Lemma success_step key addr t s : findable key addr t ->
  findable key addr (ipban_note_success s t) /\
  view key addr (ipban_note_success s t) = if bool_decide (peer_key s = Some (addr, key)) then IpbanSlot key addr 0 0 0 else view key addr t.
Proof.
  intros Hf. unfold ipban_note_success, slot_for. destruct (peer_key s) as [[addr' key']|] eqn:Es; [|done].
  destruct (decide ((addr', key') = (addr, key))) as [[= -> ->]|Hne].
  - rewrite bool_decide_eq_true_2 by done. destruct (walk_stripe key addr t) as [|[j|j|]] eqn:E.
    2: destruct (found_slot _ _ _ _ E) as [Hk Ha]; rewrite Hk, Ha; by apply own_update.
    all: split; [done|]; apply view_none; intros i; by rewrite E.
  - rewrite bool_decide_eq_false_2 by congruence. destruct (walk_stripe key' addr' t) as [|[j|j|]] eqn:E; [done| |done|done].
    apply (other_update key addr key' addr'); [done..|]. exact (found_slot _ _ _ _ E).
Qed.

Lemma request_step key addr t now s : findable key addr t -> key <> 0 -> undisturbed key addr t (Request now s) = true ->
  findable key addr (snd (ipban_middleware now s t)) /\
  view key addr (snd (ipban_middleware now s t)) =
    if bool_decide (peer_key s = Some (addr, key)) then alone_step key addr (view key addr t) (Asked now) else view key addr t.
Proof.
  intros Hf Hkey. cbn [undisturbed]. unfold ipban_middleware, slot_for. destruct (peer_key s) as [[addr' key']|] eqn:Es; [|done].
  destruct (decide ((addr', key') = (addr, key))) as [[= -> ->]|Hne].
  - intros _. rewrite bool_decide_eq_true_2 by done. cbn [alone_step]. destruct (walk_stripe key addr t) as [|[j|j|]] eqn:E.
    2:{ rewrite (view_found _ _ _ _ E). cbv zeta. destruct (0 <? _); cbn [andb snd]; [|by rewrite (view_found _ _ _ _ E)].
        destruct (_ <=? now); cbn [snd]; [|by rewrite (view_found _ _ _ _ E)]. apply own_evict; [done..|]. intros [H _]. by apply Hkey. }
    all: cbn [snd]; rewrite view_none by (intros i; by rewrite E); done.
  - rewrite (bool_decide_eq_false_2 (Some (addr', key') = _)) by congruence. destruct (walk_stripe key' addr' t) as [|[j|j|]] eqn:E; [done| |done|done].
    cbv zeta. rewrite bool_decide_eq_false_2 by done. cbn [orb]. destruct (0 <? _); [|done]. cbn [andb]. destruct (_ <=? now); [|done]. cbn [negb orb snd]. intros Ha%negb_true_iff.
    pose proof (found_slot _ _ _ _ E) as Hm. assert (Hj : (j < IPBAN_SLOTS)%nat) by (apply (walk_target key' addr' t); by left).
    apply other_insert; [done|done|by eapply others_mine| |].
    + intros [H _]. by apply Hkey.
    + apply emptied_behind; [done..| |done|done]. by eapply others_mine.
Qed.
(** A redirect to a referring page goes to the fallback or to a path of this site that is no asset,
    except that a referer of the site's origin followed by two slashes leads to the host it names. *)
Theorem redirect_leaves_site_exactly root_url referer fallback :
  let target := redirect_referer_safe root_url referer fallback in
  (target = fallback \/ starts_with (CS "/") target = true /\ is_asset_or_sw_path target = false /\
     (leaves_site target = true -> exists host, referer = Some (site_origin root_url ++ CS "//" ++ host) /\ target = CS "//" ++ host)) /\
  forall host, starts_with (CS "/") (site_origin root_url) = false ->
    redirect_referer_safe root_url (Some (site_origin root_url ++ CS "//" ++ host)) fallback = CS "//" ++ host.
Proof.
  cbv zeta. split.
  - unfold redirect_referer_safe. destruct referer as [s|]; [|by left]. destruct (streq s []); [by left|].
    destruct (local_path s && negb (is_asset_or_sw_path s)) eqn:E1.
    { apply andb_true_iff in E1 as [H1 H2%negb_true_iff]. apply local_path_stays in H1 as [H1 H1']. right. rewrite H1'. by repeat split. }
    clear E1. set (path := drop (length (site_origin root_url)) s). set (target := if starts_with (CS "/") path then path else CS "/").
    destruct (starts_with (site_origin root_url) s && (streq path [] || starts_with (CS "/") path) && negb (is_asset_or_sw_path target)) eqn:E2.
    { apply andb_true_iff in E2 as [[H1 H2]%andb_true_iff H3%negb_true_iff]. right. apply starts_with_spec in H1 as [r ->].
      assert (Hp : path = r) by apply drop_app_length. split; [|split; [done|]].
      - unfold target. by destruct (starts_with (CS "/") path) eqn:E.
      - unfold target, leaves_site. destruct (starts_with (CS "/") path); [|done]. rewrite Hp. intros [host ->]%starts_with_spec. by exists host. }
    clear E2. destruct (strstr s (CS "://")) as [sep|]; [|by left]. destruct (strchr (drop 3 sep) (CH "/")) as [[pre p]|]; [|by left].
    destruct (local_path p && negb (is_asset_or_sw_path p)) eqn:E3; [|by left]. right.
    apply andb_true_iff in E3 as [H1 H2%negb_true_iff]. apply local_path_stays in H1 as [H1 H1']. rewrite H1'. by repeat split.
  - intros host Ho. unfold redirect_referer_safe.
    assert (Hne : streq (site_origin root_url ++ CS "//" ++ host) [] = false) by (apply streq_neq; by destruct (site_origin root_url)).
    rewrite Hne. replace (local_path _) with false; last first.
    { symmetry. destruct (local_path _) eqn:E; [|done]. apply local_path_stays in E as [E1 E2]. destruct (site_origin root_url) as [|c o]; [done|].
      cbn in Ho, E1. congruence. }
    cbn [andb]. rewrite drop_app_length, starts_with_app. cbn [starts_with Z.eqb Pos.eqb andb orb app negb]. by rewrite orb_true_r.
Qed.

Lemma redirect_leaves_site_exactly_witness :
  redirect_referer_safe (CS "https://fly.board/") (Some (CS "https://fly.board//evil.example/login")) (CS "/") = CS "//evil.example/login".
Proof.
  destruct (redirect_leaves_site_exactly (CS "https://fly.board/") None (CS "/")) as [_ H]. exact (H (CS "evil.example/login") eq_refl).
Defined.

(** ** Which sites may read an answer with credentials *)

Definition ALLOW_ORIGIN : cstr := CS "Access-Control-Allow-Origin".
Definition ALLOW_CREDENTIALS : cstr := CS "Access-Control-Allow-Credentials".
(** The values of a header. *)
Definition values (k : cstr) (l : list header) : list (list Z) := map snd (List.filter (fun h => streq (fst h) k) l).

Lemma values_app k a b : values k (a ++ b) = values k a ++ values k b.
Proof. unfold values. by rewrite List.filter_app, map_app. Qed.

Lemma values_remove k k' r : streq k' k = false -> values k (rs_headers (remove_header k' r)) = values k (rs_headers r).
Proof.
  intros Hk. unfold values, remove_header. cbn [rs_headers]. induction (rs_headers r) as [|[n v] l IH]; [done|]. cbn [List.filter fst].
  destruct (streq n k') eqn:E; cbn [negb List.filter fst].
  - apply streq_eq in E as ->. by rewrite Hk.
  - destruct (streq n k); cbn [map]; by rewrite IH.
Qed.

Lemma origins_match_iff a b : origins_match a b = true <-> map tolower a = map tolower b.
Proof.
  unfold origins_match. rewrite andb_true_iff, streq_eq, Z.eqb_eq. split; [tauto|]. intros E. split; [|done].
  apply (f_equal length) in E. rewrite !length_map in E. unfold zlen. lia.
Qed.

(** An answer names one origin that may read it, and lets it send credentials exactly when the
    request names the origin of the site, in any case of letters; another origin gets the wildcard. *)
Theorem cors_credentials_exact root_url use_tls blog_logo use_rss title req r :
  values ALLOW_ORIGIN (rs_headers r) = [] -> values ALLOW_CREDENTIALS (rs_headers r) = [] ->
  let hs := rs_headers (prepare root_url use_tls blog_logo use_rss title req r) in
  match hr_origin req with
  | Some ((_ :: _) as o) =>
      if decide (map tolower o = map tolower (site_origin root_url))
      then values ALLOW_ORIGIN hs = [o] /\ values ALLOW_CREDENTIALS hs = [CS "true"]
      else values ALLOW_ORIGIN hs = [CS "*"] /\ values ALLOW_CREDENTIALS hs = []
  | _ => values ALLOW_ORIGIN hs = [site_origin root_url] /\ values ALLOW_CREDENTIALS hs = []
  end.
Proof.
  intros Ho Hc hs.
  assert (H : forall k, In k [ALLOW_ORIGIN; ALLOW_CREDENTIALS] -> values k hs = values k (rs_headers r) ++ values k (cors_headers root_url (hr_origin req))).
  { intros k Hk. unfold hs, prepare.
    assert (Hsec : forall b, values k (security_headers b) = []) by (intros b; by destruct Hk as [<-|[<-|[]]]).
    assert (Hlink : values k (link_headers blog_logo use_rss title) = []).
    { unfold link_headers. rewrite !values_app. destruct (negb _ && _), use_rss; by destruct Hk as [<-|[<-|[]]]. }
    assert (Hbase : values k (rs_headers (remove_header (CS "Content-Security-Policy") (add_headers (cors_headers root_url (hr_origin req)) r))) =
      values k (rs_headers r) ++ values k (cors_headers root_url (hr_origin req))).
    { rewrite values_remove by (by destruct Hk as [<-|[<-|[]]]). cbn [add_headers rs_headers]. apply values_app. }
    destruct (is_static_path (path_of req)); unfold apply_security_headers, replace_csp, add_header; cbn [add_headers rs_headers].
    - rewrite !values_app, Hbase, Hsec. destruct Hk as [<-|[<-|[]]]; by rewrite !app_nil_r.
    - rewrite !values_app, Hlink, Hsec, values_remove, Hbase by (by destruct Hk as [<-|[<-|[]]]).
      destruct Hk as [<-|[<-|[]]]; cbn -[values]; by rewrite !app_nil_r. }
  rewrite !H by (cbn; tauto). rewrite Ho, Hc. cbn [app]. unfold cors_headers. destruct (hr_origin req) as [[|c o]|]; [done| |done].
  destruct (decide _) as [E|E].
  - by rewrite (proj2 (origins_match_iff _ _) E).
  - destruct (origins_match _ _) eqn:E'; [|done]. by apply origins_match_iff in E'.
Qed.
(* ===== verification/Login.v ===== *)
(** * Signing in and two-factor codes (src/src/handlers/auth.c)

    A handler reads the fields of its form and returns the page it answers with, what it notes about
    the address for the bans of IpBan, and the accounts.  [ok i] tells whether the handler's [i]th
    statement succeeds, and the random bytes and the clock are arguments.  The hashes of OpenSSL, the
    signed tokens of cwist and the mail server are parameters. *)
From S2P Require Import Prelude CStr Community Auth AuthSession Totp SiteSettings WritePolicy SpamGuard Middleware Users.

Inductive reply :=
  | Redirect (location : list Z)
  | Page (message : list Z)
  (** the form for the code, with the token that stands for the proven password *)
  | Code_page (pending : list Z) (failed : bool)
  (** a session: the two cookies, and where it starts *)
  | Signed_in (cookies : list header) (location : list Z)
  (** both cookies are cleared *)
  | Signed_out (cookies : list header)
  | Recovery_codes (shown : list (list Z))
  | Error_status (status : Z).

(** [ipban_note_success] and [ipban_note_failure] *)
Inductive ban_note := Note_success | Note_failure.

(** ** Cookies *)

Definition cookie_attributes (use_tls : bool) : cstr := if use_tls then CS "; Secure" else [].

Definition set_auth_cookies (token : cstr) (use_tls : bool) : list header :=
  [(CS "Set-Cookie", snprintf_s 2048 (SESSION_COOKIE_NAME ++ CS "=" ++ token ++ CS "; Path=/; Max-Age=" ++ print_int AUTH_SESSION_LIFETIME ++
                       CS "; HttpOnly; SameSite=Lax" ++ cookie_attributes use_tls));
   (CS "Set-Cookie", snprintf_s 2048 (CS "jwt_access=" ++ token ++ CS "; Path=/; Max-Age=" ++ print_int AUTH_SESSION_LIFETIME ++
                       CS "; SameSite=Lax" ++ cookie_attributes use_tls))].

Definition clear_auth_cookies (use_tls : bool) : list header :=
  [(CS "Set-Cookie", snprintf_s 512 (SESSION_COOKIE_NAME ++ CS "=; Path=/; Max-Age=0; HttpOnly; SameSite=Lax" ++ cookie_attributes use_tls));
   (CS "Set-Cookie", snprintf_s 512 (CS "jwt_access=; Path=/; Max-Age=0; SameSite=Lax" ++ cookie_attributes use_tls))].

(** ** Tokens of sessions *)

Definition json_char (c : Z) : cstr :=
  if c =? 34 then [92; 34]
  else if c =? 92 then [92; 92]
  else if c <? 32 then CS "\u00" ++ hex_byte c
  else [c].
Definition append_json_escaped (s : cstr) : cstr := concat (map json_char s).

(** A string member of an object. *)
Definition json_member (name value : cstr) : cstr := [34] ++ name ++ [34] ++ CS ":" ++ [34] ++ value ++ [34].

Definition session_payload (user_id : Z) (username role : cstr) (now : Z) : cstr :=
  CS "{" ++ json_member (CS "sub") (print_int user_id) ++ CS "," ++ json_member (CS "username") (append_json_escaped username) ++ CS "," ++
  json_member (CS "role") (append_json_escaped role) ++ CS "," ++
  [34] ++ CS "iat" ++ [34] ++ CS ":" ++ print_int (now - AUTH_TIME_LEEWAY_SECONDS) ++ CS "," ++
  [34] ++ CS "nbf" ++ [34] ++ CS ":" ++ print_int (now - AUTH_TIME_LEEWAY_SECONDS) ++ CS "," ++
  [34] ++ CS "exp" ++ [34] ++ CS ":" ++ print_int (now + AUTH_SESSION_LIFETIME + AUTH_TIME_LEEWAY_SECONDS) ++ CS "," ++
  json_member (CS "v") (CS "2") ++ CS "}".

**What this task involves**
Would you please transcribe the lines above exactly, starting with the first line of the material and ending with the line that has "- intros _."?

**Result**
Lemma success_step key addr t s : findable key addr t ->
  findable key addr (ipban_note_success s t) /\
  view key addr (ipban_note_success s t) = if bool_decide (peer_key s = Some (addr, key)) then IpbanSlot key addr 0 0 0 else view key addr t.
Proof.
  intros Hf. unfold ipban_note_success, slot_for. destruct (peer_key s) as [[addr' key']|] eqn:Es; [|done].
  destruct (decide ((addr', key') = (addr, key))) as [[= -> ->]|Hne].
  - rewrite bool_decide_eq_true_2 by done. destruct (walk_stripe key addr t) as [|[j|j|]] eqn:E.
    2: destruct (found_slot _ _ _ _ E) as [Hk Ha]; rewrite Hk, Ha; by apply own_update.
    all: split; [done|]; apply view_none; intros i; by rewrite E.
  - rewrite bool_decide_eq_false_2 by congruence. destruct (walk_stripe key' addr' t) as [|[j|j|]] eqn:E; [done| |done|done].
    apply (other_update key addr key' addr'); [done..|]. exact (found_slot _ _ _ _ E).
Qed.

Lemma request_step key addr t now s : findable key addr t -> key <> 0 -> undisturbed key addr t (Request now s) = true ->
  findable key addr (snd (ipban_middleware now s t)) /\
  view key addr (snd (ipban_middleware now s t)) =
    if bool_decide (peer_key s = Some (addr, key)) then alone_step key addr (view key addr t) (Asked now) else view key addr t.
Proof.
  intros Hf Hkey. cbn [undisturbed]. unfold ipban_middleware, slot_for. destruct (peer_key s) as [[addr' key']|] eqn:Es; [|done].
  destruct (decide ((addr', key') = (addr, key))) as [[= -> ->]|Hne].
  - intros _. rewrite bool_decide_eq_true_2 by done. cbn [alone_step]. destruct (walk_stripe key addr t) as [|[j|j|]] eqn:E.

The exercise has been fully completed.